The NEXTDC Ltd (ASX: NXT) share price was out of form in September.
Weakness in the tech sector led to the data centre operator's shares falling 9% during the month.
This means the NEXTDC share price is now down 16% from its 52-week high.
Is the NEXTDC share price in the buy zone?
One broker that is likely to see the recent weakness in the NEXTDC share price as a buying opportunity is Morgans.
According to a recent note, the broker has an add rating and $14.64 price target on its shares.
Based on the current NEXTDC share price of $11.86, this implies potential upside of 23% over the next 12 months.
What did Morgans say?
Morgans was pleased with the company's performance in FY 2021 and its outlook for the year ahead.

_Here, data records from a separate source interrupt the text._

(* ===== verification/Build.v ===== *)
(** * The build of the client ([demo/vite.config.ts])

    The plugin that records which modules every chunk was built from, for the check of the
    bundle ([Bundle]), and what the two do together. The development proxy of the same file
    is [Api.proxied]. *)

From S2P Require Import Prelude Js JsString Regex Json JsonLaws Bundle.
From Stdlib Require Import Ascii.
From stdpp Require Import sorting.
#[local] Open Scope Z_scope.

(** An entry of the bundle that the build hands to the plugin. *)
Inductive output :=
  | OChunk (fileName : string) (isEntry : bool) (modules : list string)
  | OAsset (fileName : string).

(** [s.split("?", 1)[0]] *)
Fixpoint before_query (s : string) : string :=
  match s with
  | EmptyString => ""
  | String c s' => if Ascii.eqb c "?" then "" else String c (before_query s')
  end.

(** [relative(from, to)] of [node:path] on POSIX: both paths are resolved, against the
    working directory if they are not absolute, which leaves out empty segments and [.] and
    lets [..] take the segment before it back; the rest is by segments. *)
Fixpoint segments (s : string) : list string :=
  match s with
  | EmptyString => [""]
  | String c s' =>
      if Ascii.eqb c "/" then "" :: segments s'
      else match segments s' with x :: l => String c x :: l | [] => [String c ""] end
  end.
Fixpoint strip_common (a b : list string) : list string * list string :=
  match a, b with
  | x :: a', y :: b' => if String.eqb x y then strip_common a' b' else (a, b)
  | _, _ => (a, b)
  end.
Definition normal_step (done : list string) (segment : string) : list string :=
  if String.eqb segment "" || String.eqb segment "." then done
  else if String.eqb segment ".." then removelast done
  else done ++ [segment].
Definition normal (l : list string) : list string := foldl normal_step [] l.
Definition resolve (cwd path : string) : list string :=
  normal (segments (if startsWith "/" path then path else cwd +:+ "/" +:+ path)).
Definition relative (cwd from to : string) : string :=
  let '(up, down) := strip_common (resolve cwd from) (resolve cwd to) in
  String.concat "/" (((λ _, "..") <$> up) ++ down).

Definition forward_slashes : string → string := replaceAll BACKSLASH "/".

Definition publicModuleId (cwd moduleId : string) : string :=
  let normalized := forward_slashes moduleId in
  if startsWith (String (chr 0) "") normalized then normalized
  else
    let withoutQuery := before_query normalized in
    let local := forward_slashes (relative cwd cwd withoutQuery) in
    if startsWith "../" local then withoutQuery else local.

(** [modules.sort()], by code units. *)
Definition sort_strings : list string → list string :=
  merge_sort (λ a b, Is_true (String.leb a b)).

Definition chunk_evidence (cwd : string) (o : output) : option (string * bool * list string) :=
  match o with
  | OChunk fileName isEntry modules =>
      Some (fileName, isEntry, sort_strings (publicModuleId cwd <$> modules))
  | OAsset _ => None
  end.

Section evidence.
(** [localeCompare] of the platform's locale. *)
Context (localeCompare : string → string → Z).

Definition chunks_evidence (cwd : string) (bundle : list output) : list (string * bool * list string) :=
  merge_sort (λ a b : string * bool * list string, Is_true (localeCompare a.1.1 b.1.1 <=? 0)) (omap (chunk_evidence cwd) bundle).
Definition evidence_val (e : string * bool * list string) : jsval :=
  JObj [("fileName", JStr e.1.1); ("isEntry", JBool e.1.2); ("modules", JArr (JStr <$> e.2))].
(** The value, and the text of [.vite/client-modules.json]. *)
Definition client_modules (cwd : string) (bundle : list output) : jsval := JObj [
  ("version", JNum (NInt 1)); ("chunks", JArr (evidence_val <$> chunks_evidence cwd bundle))].
Definition clientModuleEvidence (cwd : string) (bundle : list output) : string :=
  JSON_stringify_pretty (client_modules cwd bundle) +:+ String (chr 10) "".

Definition manualChunks (moduleId : string) : option string :=
  if includes "/node_modules/@ckb-ccc/" moduleId then Some "ckb"
  else if includes "/node_modules/react" moduleId then Some "react"
  else if includes "/node_modules/zod/" moduleId then Some "validation"
  else None.

(** ** What is recorded *)

Lemma chunks_evidence_iff cwd bundle e :
  e ∈ chunks_evidence cwd bundle ↔ ∃ o, o ∈ bundle ∧ chunk_evidence cwd o = Some e.
Proof.
  unfold chunks_evidence. rewrite merge_sort_Permutation. apply list_elem_of_omap.
Qed.

Lemma sort_strings_iff x l : x ∈ sort_strings l ↔ x ∈ l.
Proof. unfold sort_strings. by rewrite merge_sort_Permutation. Qed.

Lemma client_modules_plain cwd bundle : json_plain (client_modules cwd bundle) = true.
Proof.
  assert (H : forallb json_plain (evidence_val <$> chunks_evidence cwd bundle) = true).
  { apply forallb_forall. intros v Hv.
    apply list_elem_of_In, list_elem_of_fmap in Hv as ([[file entry] modules] & -> & _).
    assert (Hm : forallb json_plain (JStr <$> modules) = true)
      by (by induction modules as [|m modules IH]).
    cbn. by rewrite Hm. }
  unfold client_modules. cbn -[chunks_evidence]. by rewrite H.
Qed.

(** The value reads as the graph of the check. *)
Lemma evidence_graph cwd bundle graph :
  graph_of (client_modules cwd bundle) graph →
  graph = (λ e, (e.1.1, e.2)) <$> chunks_evidence cwd bundle.
Proof.
  intros (_ & _ & chunks & [= <-] & H). revert graph H.
  induction (chunks_evidence cwd bundle) as [|e l IH]; intros graph H; inversion H; subst; [done|].
  cbn. f_equal; [|by apply IH]. destruct y as [file modules].
  match goal with H : chunk_of _ _ _ |- _ => destruct H as [[= <-] [= Hm]] end.
  f_equal. symmetry. revert Hm. apply list_fmap_eq_inj. by intros ? ? [= ->].
Qed.

(** ** What the build and its check do together *)

Definition plain_path (s : string) : bool :=
  str_all (λ c, negb (Ascii.eqb c BACKSLASH) && negb (Ascii.eqb c "?")) s.

Lemma forward_plain s : plain_path s = true → forward_slashes s = s.
Proof.
  intros H. unfold forward_slashes, replaceAll. eapply str_map_id; [|exact H].
  intros c Hc. apply andb_true_iff in Hc as [Hc%negb_true_iff _]. by rewrite Hc.
Qed.
Lemma forward_app a b : forward_slashes (a +:+ b) = forward_slashes a +:+ forward_slashes b.
Proof.
  unfold forward_slashes, replaceAll. induction a as [|c a IH]; [done|]. cbn [String.append str_map]. by rewrite IH.
Qed.
Lemma before_query_plain s rest :
  plain_path s = true → (rest = "" ∨ ∃ q, rest = "?" +:+ q) → before_query (s +:+ rest) = s.
Proof.
  intros Hs Hr. induction s as [|c s IH].
  - by destruct Hr as [->|[q ->]].
  - unfold plain_path in *. cbn [str_all] in Hs. apply andb_true_iff in Hs as [[_ Hc]%andb_true_iff Hs].
    apply negb_true_iff in Hc. cbn. by rewrite Hc, IH.
Qed.

Lemma segments_nonempty s : segments s ≠ [].
Proof.
  destruct s as [|c s]; cbn; [done|]. destruct (Ascii.eqb c "/"); [done|].
  by destruct (segments s).
Qed.
Lemma segments_app a b : segments (a +:+ "/" +:+ b) = segments a ++ segments b.
Proof.
  induction a as [|c a IH]; [done|]. change (String c a +:+ ?x) with (String c (a +:+ x)).
  cbn [segments]. rewrite IH. destruct (Ascii.eqb c "/"); [done|].
  pose proof (segments_nonempty a). by destruct (segments a).
Qed.
Lemma strip_common_app l a b : strip_common (l ++ a) (l ++ b) = strip_common a b.
Proof. induction l as [|x l IH]; [done|]. cbn. by rewrite String.eqb_refl. Qed.

(** A path of the server's code, however it is spelled, or of the deploy tools: it is
    below their directory once it is resolved, so a path that leaves the directory again
    is none. The evidence keeps the spelling of a path outside [demo], so the path of a
    deploy tool is one that begins with the directory. *)
Inductive server_path (root : string) : string → Prop :=
  | sp_server text rest :
      normal (segments ("/" +:+ text)) = normal (segments root) ++ ["demo"; "src"; "server"] ++ rest →
      server_path root ("/" +:+ text)
  | sp_deploy text rest :
      normal (segments (root +:+ "/tools/deploy/" +:+ text)) =
        normal (segments root) ++ ["tools"; "deploy"] ++ rest →
      server_path root (root +:+ "/tools/deploy/" +:+ text).

Lemma normal_demo root :
  (root = "" ∨ ∃ r, root = "/" +:+ r) →
  resolve (root +:+ "/demo") (root +:+ "/demo") = normal (segments root) ++ ["demo"].
Proof.
  intros Hroot. unfold resolve.
  assert (H : startsWith "/" (root +:+ "/demo") = true) by (by destruct Hroot as [->|[r ->]]).
  rewrite H. change "/demo" with ("/" +:+ "demo"). rewrite segments_app. unfold normal.
  by rewrite foldl_app.
Qed.


(** The path of such a module, as it is recorded. *)
Lemma relative_server root path :
  (root = "" ∨ ∃ r, root = "/" +:+ r) → server_path root path →
  let local := relative (root +:+ "/demo") (root +:+ "/demo") path in
  (∃ b, local = "src/server" +:+ b) ∨
  ((∃ b, local = "../tools" +:+ b) ∧ ∃ b, path = root +:+ "/tools/deploy/" +:+ b).
Proof.
  intros Hroot Hpath. cbn zeta. unfold relative. rewrite normal_demo by done. unfold resolve.
  destruct Hpath as [text rest H|text rest H].
  - left. assert (Hs : startsWith "/" ("/" +:+ text) = true) by done.
    rewrite Hs, H, strip_common_app. cbn.
    destruct rest as [|x l]; [by exists ""|]. by eexists.
  - right. assert (Hs : startsWith "/" (root +:+ "/tools/deploy/" +:+ text) = true)
      by (by destruct Hroot as [->|[r ->]]).
    rewrite Hs, H, strip_common_app. split; [|by exists text]. cbn. by eexists.
Qed.

(** The public name of such a module is refused by the check. *)
Lemma public_server root path query :
  (root = "" ∨ ∃ r, root = "/" +:+ r) → plain_path path = true → server_path root path →
  (query = "" ∨ ∃ q, query = "?" +:+ q) →
  let name := publicModuleId (root +:+ "/demo") (path +:+ query) in
  server_term name ∨ path_part "tools/deploy" name.
Proof.
  intros Hroot Hplain Hpath Hquery. unfold publicModuleId. cbn zeta.
  rewrite forward_app, (forward_plain path) by done.
  assert (Hslash : ∃ p, path = "/" +:+ p).
  { destruct Hpath; [by eexists|]. destruct Hroot as [->|[r ->]]; by eexists. }
  assert (Hzero : startsWith (String (chr 0) "") (path +:+ forward_slashes query) = false)
    by (by destruct Hslash as [p ->]).
  rewrite Hzero, before_query_plain; [|done|].
  2: { destruct Hquery as [->|[q ->]]; [by left|]. right. exists (forward_slashes q). done. }
  destruct (relative_server root path Hroot Hpath) as [[b ->]|[[b ->] [text ->]]];
    rewrite forward_app.
  - left. unfold server_term. do 5 right. exists "", (forward_slashes b). done.
  - right. exists (root +:+ "/"), ("/" +:+ text).
    split; [by rewrite str_app_assoc|]. split; right; eauto.
Qed.
End evidence.

Section refused.
Context {json : Json} {json_laws : JsonLaws} (localeCompare : string → string → Z).
Context (readFile : string → res string) (dist root : string).

Lemma module_refused bundle name found line :
  readFile (dist +:+ "/.vite/client-modules.json") =
    Ok (clientModuleEvidence localeCompare (root +:+ "/demo") bundle) →
  (∃ file entry modules id, OChunk file entry modules ∈ bundle ∧ id ∈ modules ∧
     publicModuleId (root +:+ "/demo") id = name) →
  server_term name ∨ path_part "tools/deploy" name →
  check_bundle readFile dist found ≠ Ok line.
Proof.
  intros Hread (file & entry & modules & id & Hc & Hid & Hname) Hbad H.
  apply check_bundle_iff in H as (es & manifest & v & graph & _ & _ & Hg & Hgraph & Hclean & _).
  destruct Hg as (text & Ht & Hv). rewrite Hread in Ht. injection Ht as <-.
  unfold clientModuleEvidence in Hv. rewrite json_parse_pretty in Hv by apply client_modules_plain.
  injection Hv as <-. apply evidence_graph in Hgraph as ->.
  destruct (co_modules _ _ _ _ _ Hclean file (sort_strings (publicModuleId (root +:+ "/demo") <$> modules)) name)
    as [H1 H2]; [| |tauto].
  - apply list_elem_of_fmap. eexists (file, entry, _). split; [reflexivity|].
    apply chunks_evidence_iff. by exists (OChunk file entry modules).
  - apply sort_strings_iff, list_elem_of_fmap. by exists id.
Qed.

(** C36 — No code of the server or of the deploy tools passes: when a chunk of the build has a
    module whose path is below [demo/src/server] once it is resolved, or one of
    [tools/deploy] that stays below it, with or without a query, the check of a build in
    which the recorded evidence is read back refuses the bundle. *)
Theorem server_code_refused bundle file entry modules path query
    (found : option (list Bundle.entry)) (line : string) :
  root = "" ∨ (∃ r, root = "/" +:+ r) →
  OChunk file entry modules ∈ bundle → (path +:+ query) ∈ modules →
  server_path root path → plain_path path = true → query = "" ∨ (∃ q, query = "?" +:+ q) →
  readFile (dist +:+ "/.vite/client-modules.json") =
    Ok (clientModuleEvidence localeCompare (root +:+ "/demo") bundle) →
  check_bundle readFile dist found ≠ Ok line.
Proof.
  intros Hroot Hc Hm Hpath Hplain Hq Hread. eapply module_refused; [exact Hread| |].
  - eexists _, _, _, _. split; [exact Hc|]. split; [exact Hm|reflexivity].
  - by apply public_server.
Qed.
End refused.
(* ===== verification/Publish.v ===== *)
(** * The deployment program ([tools/deploy/src/deploy.ts])

    The command line program that publishes the verified artifacts as code cells: what it
    prints, what it sends, and the manifest it writes. Network, wallet and disk are an
    interface; every call into them is an entry of the log. *)

From S2P Require Import Prelude Js JsString Regex Bytes Zod Constants Schemas Effects Json.
From S2P Require Import Ccc CccRef Manifests Artifacts Deployment.

(** What the command line programs of [tools/deploy] call. The wallet is the one of the
    key that [tool_signer] accepts. *)
Class Tool (W : Type) := {
  tool_path : string → string;
  tool_privateKey : option string;
  tool_signer : string → res unit;
  tool_exists : string → W → res bool * W;
  tool_readJson : string → W → res jsval * W;
  tool_write : string → string → W → res unit * W;
  tool_address : W → res string * W;
  tool_lock : W → res Script * W;
  tool_balance : W → res Z * W;
  tool_completeInputs : Transaction → W → res Transaction * W;
  tool_completeFee : Transaction → Z → W → res Transaction * W;
  tool_send : Transaction → W → res string * W;
  tool_wait : string → Z → Z → W → res unit * W;
  tool_getCellLive : string → Z → W → res (option Cell) * W }.

Inductive tool_event :=
  | TPrint (line : string)
  | TPrintError (line : string)
  | TExists (path : string)
  | TReadJson (path : string)
  | TAddress
  | TBalance
  | TLock
  | TInputs (tx : Transaction)
  | TFee (tx : Transaction) (feeRate : Z)
  | TSend (tx : Transaction)
  | TWait (txHash : string) (confirmations timeout : Z)
  | TGetCell (txHash : string) (index : Z)
  | TWrite (path text : string).

Definition FEE_RATE : Z := 1200.
Definition newline : string := String (Ascii.ascii_of_nat 10) "".

(** [tx] as [publishCell] builds it, before inputs and fee. *)
Definition code_transaction `{Ccc} (lock : Script) (cell : PlannedCell) : res Transaction :=
  Transaction_from {|
    tx_cellDeps := []; tx_inputs := [];
    tx_outputs := [{| co_capacity := pc_capacity cell; co_lock := lock; co_type := None |}];
    tx_outputsData := [hexFrom (pc_data cell)]; tx_witnesses := [] |}.

Definition cell_name (cell : PlannedCell) : string := id_name (pc_identity cell).
Definition cell_hash (cell : PlannedCell) : string := js_text (id_dataHash (pc_identity cell)).

(** The record of a cell that was read back; its data hash is then a string. *)
Definition published_record (cell : PlannedCell) (txHash : string) : DeployedRecord := {|
  dr_name := cell_name cell; dr_dataHash := as_str (id_dataHash (pc_identity cell));
  dr_hashType := "data2"; dr_txHash := txHash; dr_index := NInt 0;
  dr_capacityShannons := dec (pc_capacity cell) |}.

Section deploy.
Context {W : Type} {ccc : Ccc} {files : Files} {tool : Tool W}.
Context (repoRoot : string).
Notation M := (eff W tool_event).

Definition print (line : string) : M unit := call (TPrint line) (λ w, (Ok tt, w)).

Definition cell_lines (cell : PlannedCell) : list string := [
  "  " +:+ cell_name cell;
  "    path      " +:+ js_text (id_path (pc_identity cell));
  "    bytes     " +:+ toLocaleString (len (pc_data cell));
  "    data hash " +:+ cell_hash cell;
  "    capacity  " +:+ formatCkb (pc_capacity cell)].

It commented: "NXT's FY21 result was slightly better than guidance and our forecasts. FY22 revenue and EBITDA guidance is in line with market expectations. For both years growth was/is expected to be 20-30% pa. It was a good year and a good outlook."
However, it is the company's long term outlook that makes Morgans particularly bullish on the NEXTDC share price.
The broker explained: "We retain our Add recommendation and highlight that NXT remains our preferred pick. We see a clear pathway for long-term growth, substantially higher EBITDA and material free cash flow, over the medium term. In the shorter term we think there are catalysts to continue driving the share price higher."
One of those catalysts is the massive structural growth of cloud and digitisation which continues to require significant digital infrastructure. Morgans notes that NEXTDC is a key supplier at the forefront of this trend.
As a result, it feels there is a high likelihood of Cloud Service Providers (CSPs) exercising the options they have for capacity within its centres.
It commented: "MW contracted but not yet billing and BAU sales through the channel unpin NXT's capacity to generate ~$200m of EBITDA in FY23. With new facilities coming online and management continuing to invest in growing and evolving the business, our forecast is for $186m (with upside risk). Options with CSPs could push this to $300m (assuming 100% billing)."
Morgans appears to believe this could cause a significant rerating of the NEXTDC share price if the bullish case plays out.
All in all, this could make it worth considering NEXTDC as a long term investment.